The Mariame were one of eleven groups who inhabited the area between the Lower Guadelupe and Nueces Rivers in southern Texas. They lived for nine months (autumn, winter and spring) on ​​the Guadelupe River above the confluence of the San Antonio River , while in summer they moved 140 km to the southwest. All groups followed this seasonal cycle , which they harvest from prickly pears (Engl. Prickly Pears ), the fruits of prickly pears, west of Corpus Christi Bay led.

Way of life and culture

There are only two descriptions of the way of life of members of the Coahuiltec, but they come from two different centuries. The first is from Cabeza de Vaca and describes his time at the Mariame in the years 1533 and 1534. The second source is Alonso De León's general description of belonging to the coahuiltecan people indigenous groups he as a soldier in front of 1,649 Nuevo Leon in Mexico met .

Around 1534, the Mariame numbered around 200 people who lived in a settlement of 40 houses. The houses were dome-shaped, round and consisted of a framework of four flexible rods that were stuck into the ground, bent, tied together at the top and covered with mats. The poles and mats were taken away when the group moved. During his stay with the Mariame, Cabeza de Vaca did not mention bison hunting, but he did notice bison fur. The preferred game were deer. On the Guadelupe River, the Indians went on two-day hunting trips, which took place two or three times a year, and which took them from the wooded river valley to the neighboring grasslands. They took firewood and drinking water with them. They staged a drive hunt, in which they drove the game by burning the grass.

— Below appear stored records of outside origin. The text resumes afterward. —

Module AdminSteps.
Section AdminSteps.
Context `{!EndpointIds, !Sha256, !HexCrate, !Bs58} {Link : Type}.
Notation State := (State (Link := Link)).
Notation task := (task State).
Definition kicked (w : World) (requester : rstr) : task (AdminResponse * list push) :=
  coordinator ← reads (fun n => coordinator_id (membership n));
  if negb (bool_decide (coordinator = Some requester)) then
    Finished (AError (Fmt "only the coordinator can remove a member" []), [])
  else
    r ← leave w;
    Finished (match r with Ok _ => Ack | Err e => AError e end, []).

Definition join (w : World) (token_hex : rstr) (hostname : option rstr) (requester : rstr) (now : Z)
    : task (AdminResponse * list push) :=
  coordinator ← reads is_coordinator;
  if negb coordinator then Finished (AError (Fmt "this node does not admit members to a network" []), [])
  else
    match decode_token token_hex with
    | Err e => Finished (AError e, [])
    | Ok token =>
        r ← redeem_invite w token requester hostname now;
        match r with
        | Ok (Some (roster, hostname)) =>
            name ← reads (fun n => network_name (membership n));
            pushes ← reads (fun n => broadcast_roster n requester name roster);
            Finished (Joined name roster hostname, pushes)
        | Ok None => Finished (AError (Fmt "invalid, expired, or already used invite" []), [])
        | Err e => Finished (AError e, [])
        end
    end.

When they went south in the hunt, the Mariame would follow the coastline of Copano Bay . When the wind blew offshore , the hunters spread out, drove the deer into the water until they drowned, and dragged them into their boats. The Indians killed rats, mice and snakes, the bones of which they ground into powder. They also ate snails, frogs, lizards, spiders, and insects. They searched the cactus fields for insects and their eggs and larvae. Occasionally, during times of hunger, they ate soil, wood and deer excrement. After the floods in April and May, they caught fish in shallow waters after the floods had drained. Pecans ( Carya illinoensis ) and cactus fruits were extremely important to the Mariame's diet. In the fall they collected pecans from the Guadelupe River, which were ground and mixed with seeds from other plants, and in the summer they harvested large quantities of cactus fruits, some of which were pressed and made into fruit juice. Roots of certain plants were the main source of food in winter, but they were scarce and difficult to find and were collected by women within 8 to 12 kilometers of the camp. These roots were roasted in a kind of oven for about two days.

The Indians used bows and arrows as an offensive weapon and had small shields covered with bison skin. Cabeza de Vaca describes the fight between two men for one woman. They only used their fists and sticks, and after the fight everyone destroyed their home and left the camp. No man in the Mariames had two or more wives. Divorce was allowed, but no cause other than sexual dissatisfaction was recognized.

The Mariame practiced female infanticide and sometimes killed male children as well when bad dreams demanded. This meant that Mariame men sometimes had to find their wives in other groups. When a woman was pregnant, her husband would stay away from her at the first sign and would not have sex again until the child was two years old. The women nursed their children until they were 12 years old.

The Mariame has long been identified with the Muruam , of whom there are reports from the San Antonio de Valero Mission in the 18th century . These are said to have lived in 1707 in the area of ​​today's Eagle Pass on the Rio Grande , but the distance from the lower Nueces River to Eagle Pass is more than 300 km inland, so this assumption is doubtful. A second group, the Mahuame , are also associated with the Mariame, but they lived in north-eastern Coahuila in 1674.